- Action item
Would you copy each line of the data below that has "through"?

- Material provided
(* ===== verification/BlockDev.v ===== *)
(** * Block devices (src/boot/common/include/bootblk.h) and byte images

    The loader's filesystem and partition code sees a disk only through
    [BootBlockDev]. What that code relies on is the class [SectorDevice]; a disk
    image held in memory is its instance, and the lemmas about copies into an image
    serve the image writer. *)

From S2P Require Import Prelude BootTypes.

(** [bd_read lba] is a one-sector read: the bytes stored to [dst], or [None] for
    [BOOT_ERR_IO]. *)
(** Models src/boot/common/include/bootblk.h:17-22, BootBlockDev. *)
Record BootBlockDev := {
  bd_read : Z -> option (list Z);
  bd_sectorSize : Z;
  bd_sectorCount : Z }.

(** The documented contract of the read callback: a successful read fills exactly
    one sector, with bytes. *)
Class SectorDevice (dev : BootBlockDev) : Prop := {
  sector_size_ok : is_u32 (bd_sectorSize dev);
  sector_count_ok : is_u64 (bd_sectorCount dev);
  sector_length : forall lba s, bd_read dev lba = Some s -> zlen s = bd_sectorSize dev;
  sector_bytes : forall lba s, bd_read dev lba = Some s -> is_bytes s }.

(** ** Reading [peek] through a copy *)

Lemma peek_inside buf off n :
  0 <= off -> 0 <= n -> off + n <= zlen buf ->
  peek buf off n = Some (take (Z.to_nat n) (drop (Z.to_nat off) buf)).
Proof.
  intros. unfold peek.
  by rewrite (proj2 (Z.leb_le 0 off)), (proj2 (Z.leb_le 0 n)), (proj2 (Z.leb_le _ (zlen buf))) by lia.
Qed.

Lemma peek_app_r a b off n :
  0 <= n -> zlen a <= off -> peek (a ++ b) off n = peek b (off - zlen a) n.
Proof.
  intros Hn Ho. pose proof (zlen_nonneg a). unfold peek. rewrite zlen_app.
  rewrite (proj2 (Z.leb_le 0 off)), (proj2 (Z.leb_le 0 (off - _))), (proj2 (Z.leb_le 0 n)) by lia.
  simpl. replace (off - zlen a + n <=? zlen b) with (off + n <=? zlen a + zlen b)
    by (apply eq_true_iff_eq; rewrite !Z.leb_le; lia).
  destruct (_ <=? _); [|done]. do 2 f_equal. unfold zlen in *. rewrite drop_app_ge by lia.
  f_equal. lia.
Qed.

Lemma peek_app_l a b off n :
  0 <= n -> off + n <= zlen a -> peek (a ++ b) off n = peek a off n.
Proof.
  intros Hn Ho. pose proof (zlen_nonneg b). unfold peek. rewrite zlen_app.
  rewrite (proj2 (Z.leb_le _ (zlen a + zlen b))), (proj2 (Z.leb_le _ (zlen a))) by lia.
  destruct (0 <=? off) eqn:E; [|done]. rewrite (proj2 (Z.leb_le 0 n)) by lia. bprop. simpl.
  f_equal. unfold zlen in *. rewrite drop_app_le by lia. apply take_app_le.
  rewrite length_drop. lia.
Qed.

Lemma peek_all a : peek a 0 (zlen a) = Some a.
Proof.
  rewrite peek_inside by (pose proof (zlen_nonneg a); lia).
  unfold zlen. by rewrite Nat2Z.id, firstn_all.
Qed.

Lemma peek_prefix a b : peek (a ++ b) 0 (zlen a) = Some a.
Proof. rewrite peek_app_l by (pose proof (zlen_nonneg a); lia). apply peek_all. Qed.

Lemma peek_mid a b c off :
  off = zlen a -> peek (a ++ b ++ c) off (zlen b) = Some b.
Proof.
  intros ->. pose proof (zlen_nonneg b). rewrite peek_app_r by lia. rewrite Z.sub_diag.
  apply peek_prefix.
Qed.

Lemma bootMemcpy_split dst off src dst' :
  bootMemcpy dst off src = Some dst' ->
  exists a b c, dst = a ++ b ++ c /\ dst' = a ++ src ++ c /\ zlen a = off /\ zlen b = zlen src.
Proof.
  unfold bootMemcpy. destruct (_ && _) eqn:E; [|done]. intros [= <-]. bprop.
  exists (take (Z.to_nat off) dst), (take (length src) (drop (Z.to_nat off) dst)),
         (drop (Z.to_nat off + length src) dst).
  split_and!; [|done|unfold zlen in *; rewrite ?length_take, ?length_drop; lia..].
  rewrite <- drop_drop. by rewrite !take_drop.
Qed.

(** A read inside the copied range sees the source. *)
Lemma peek_memcpy_in dst off src dst' o n :
  bootMemcpy dst off src = Some dst' -> 0 <= n -> off <= o -> o + n <= off + zlen src ->
  peek dst' o n = peek src (o - off) n.
Proof.
  intros (a & b & c & -> & -> & Ha & Hb)%bootMemcpy_split Hn Ho He. subst off.
  rewrite peek_app_r by lia. apply peek_app_l; lia.
Qed.

(** A read outside the copied range sees the destination. *)
Lemma peek_memcpy_out dst off src dst' o n :
  bootMemcpy dst off src = Some dst' -> 0 <= n -> o + n <= off \/ off + zlen src <= o ->
  peek dst' o n = peek dst o n.
Proof.
  intros (a & b & c & -> & -> & Ha & Hb)%bootMemcpy_split Hn [He|He]; subst off.
  - by rewrite !peek_app_l by lia.
  - pose proof (zlen_nonneg a). pose proof (zlen_nonneg src).
    rewrite (peek_app_r a) by lia. rewrite (peek_app_r a) by lia.
    rewrite !peek_app_r by lia. by rewrite Hb.
Qed.

Lemma bootMemcpy_bytes dst off src dst' :
  bootMemcpy dst off src = Some dst' -> is_bytes dst -> is_bytes src -> is_bytes dst'.
Proof.
  intros (a & b & c & -> & -> & _)%bootMemcpy_split Hd Hs. unfold is_bytes in *.
  rewrite !Forall_app in *. tauto.
Qed.

Lemma bootMemcpy_zlen dst off src dst' :
  bootMemcpy dst off src = Some dst' -> zlen dst' = zlen dst.
Proof. intros H%bootMemcpy_length. unfold zlen. by rewrite H. Qed.

(** ** An image in memory as a device *)

Definition image_dev (sectorSize : Z) (image : list Z) : BootBlockDev :=
  {| bd_read lba := if (0 <=? lba) && (lba <? zlen image / sectorSize)
                    then peek image (lba * sectorSize) sectorSize else None;
     bd_sectorSize := sectorSize; bd_sectorCount := zlen image / sectorSize |}.

Lemma image_dev_ok sectorSize image :
  is_u32 sectorSize -> 0 < sectorSize -> is_u64 (zlen image) -> is_bytes image ->
  SectorDevice (image_dev sectorSize image).
Proof.
  intros Hs Hpos Hl Hb. split; simpl.
  - done.
  - words. split; [apply Z.div_pos; lia|]. apply Z.div_lt_upper_bound; nia.
  - intros lba s. destruct (_ && _); [|done]. intros (_&_&_&?&_)%peek_Some. done.
  - intros lba s. destruct (_ && _); [|done]. by apply peek_bytes.
Qed.
(** One run's transfer. *)
Lemma read_run_chain n c chunk dstOff dst : 2 <= c <= fv_countOfClusters vol + 1 -> c + Z.of_nat n <= 2 ^ 28 -> Z.of_nat n * cb < chunk <= (Z.of_nat n + 1) * cb -> chunk < 2 ^ 32 -> 0 <= dstOff < 2 ^ 32 -> dstOff + chunk <= zlen dst ->
  read_run dev vol (clusterFirstSector vol c) chunk dstOff dst = match chain_contents vol (seqZ c (Z.of_nat n + 1)) chunk with None => FErr BOOT_ERR_IO | Some bs => inb (bootMemcpy dst dstOff bs) end.
Proof.
  intros Hc Hn Hch Hch2 Ho Hd. rewrite chain_contents_run by lia. pose proof cb_range. pose proof (first_sector_inside c Hc). pose proof spc_range. pose proof (Z.mul_nonneg_nonneg (Z.of_nat n) cb ltac:(lia) ltac:(lia)).
  apply read_run_spec; try lia. apply V.
Qed.

Lemma memcpy_fits dst dstOff cs size bs : 0 <= size <= zlen cs * cb -> chain_contents vol cs size = Some bs -> 0 <= dstOff -> dstOff + size <= zlen dst ->
  exists d, bootMemcpy dst dstOff bs = Some d /\ zlen bs = size /\ zlen d = zlen dst.
Proof.
  intros Hs Hb Ho Hd. apply chain_contents_zlen in Hb as Hz; [|lia]. destruct (bootMemcpy_is_Some dst dstOff bs) as [d E]; [lia..|]. exists d. split_and!; [done..|]. by apply bootMemcpy_zlen in E.
Qed.

Lemma fuel_enough steps : 0 <= steps -> fv_countOfClusters vol + 1 - steps <= Z.of_nat (Z.to_nat (fv_countOfClusters vol + 1)).
Proof. pose proof count_range. lia. Qed.

Lemma fat_bind_ok {A B} (a : A) (f : A -> fat B) : (x ← FOk a; f x) = f a.
Proof. reflexivity. Qed.

(** What the loop does after it has found a run of [n + 1] clusters from [c] on. *)
Definition after_run (fuel : nat) (remaining dstOff c n steps' : Z) (dst : list Z) : fat (list Z) :=
  let chunk := Z.min remaining ((n + 1) * cb) in
  match chain_contents vol (seqZ c (n + 1)) chunk with
  | None => FErr BOOT_ERR_IO
  | Some bs =>
      dst ← inb (bootMemcpy dst dstOff bs);
      if remaining - chunk =? 0 then FOk dst
      else if fv_countOfClusters vol <? steps' then FErr BOOT_ERR_FAT
      else
        next ← readFatEntry dev vol (c + n);
        if (FAT_EOC_MIN <=? next) || (next =? FAT_BAD_CLUSTER) then FErr BOOT_ERR_FAT
        else read_runs dev fuel vol cb (remaining - chunk) (dstOff + chunk) next (steps' + 1) dst
  end.

Lemma read_runs_after fuel remaining dstOff c steps dst n steps' : 0 < remaining -> 0 <= dstOff -> dstOff + remaining < 2 ^ 32 -> dstOff + remaining <= zlen dst -> 2 <= c <= fv_countOfClusters vol + 1 ->
  0 <= n -> c + n < 2 ^ 28 -> n * cb < remaining -> 0 <= steps' < 2 ^ 32 - 1 ->
  extend_run dev (Z.to_nat (fv_countOfClusters vol + 1)) vol cb remaining 1 c steps = FOk (1 + n, c + n, steps') ->
  read_runs dev (S fuel) vol cb remaining dstOff c steps dst = after_run fuel remaining dstOff c n steps' dst.
Proof.
  intros Hrem Ho H32 Hd Hc Hn Hl HL Hst He. pose proof cb_range as Hcb. pose proof count_range as Hcnt. cbn [read_runs].
  rewrite (proj2 (Z.ltb_lt 0 remaining)), (u32_small (_ + 1)) by (words; lia). rewrite (proj2 (Z.ltb_ge c 2)), (proj2 (Z.ltb_ge _ c)) by lia. cbn [negb orb].
  rewrite He, fat_bind_ok. cbv beta iota. rewrite (Z.add_comm 1 n), (u64_small (_ * cb)) by (words; lia). unfold after_run.
  assert (Hch : (if (n + 1) * cb <? remaining then (n + 1) * cb else remaining) = Z.min remaining ((n + 1) * cb)) by (destruct (Z.ltb_spec ((n + 1) * cb) remaining); lia). rewrite Hch. clear Hch.
  pose proof (Z.mul_nonneg_nonneg n cb ltac:(lia) ltac:(lia)) as Hnn. assert (Hch : n * cb < Z.min remaining ((n + 1) * cb) <= (n + 1) * cb) by lia. cbv zeta. generalize (Z.min_spec remaining ((n + 1) * cb)). revert Hch.
  generalize (Z.min remaining ((n + 1) * cb)). intros chunk Hch Hmin. replace n with (Z.of_nat (Z.to_nat n)) in Hch, Hl |- * by lia. rewrite (read_run_chain (Z.to_nat n)) by lia.
  destruct (chain_contents vol _ chunk) as [bs|]; cbn [mbind fat_bind]; [|reflexivity]. destruct (bootMemcpy dst dstOff bs) as [d|]; cbn [mbind fat_bind inb]; [|reflexivity].
  rewrite (u64_small (dstOff + chunk)), (u64_small (remaining - chunk)), (u32_small (steps' + 1)) by (words; lia). reflexivity.
Qed.

(** What a run found by the loop looks like. *)
Definition run_found (remaining c steps n steps' : Z) : Prop :=
  0 <= n /\ c + n < 2 ^ 28 /\ n * cb < remaining /\ 0 <= steps' <= fv_countOfClusters vol + 1 /\
  (forall i, 0 <= i < n -> readFatEntry dev vol (c + i) = FOk (c + i + 1)) /\
  (remaining <= (n + 1) * cb /\ steps' = steps + n \/
   (n + 1) * cb < remaining /\ steps' = steps + n + 1 /\ exists next, readFatEntry dev vol (c + n) = FOk next /\ next <> c + n + 1).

- Solution to the problem
    The loader's filesystem and partition code sees a disk only through
(** ** Reading [peek] through a copy *)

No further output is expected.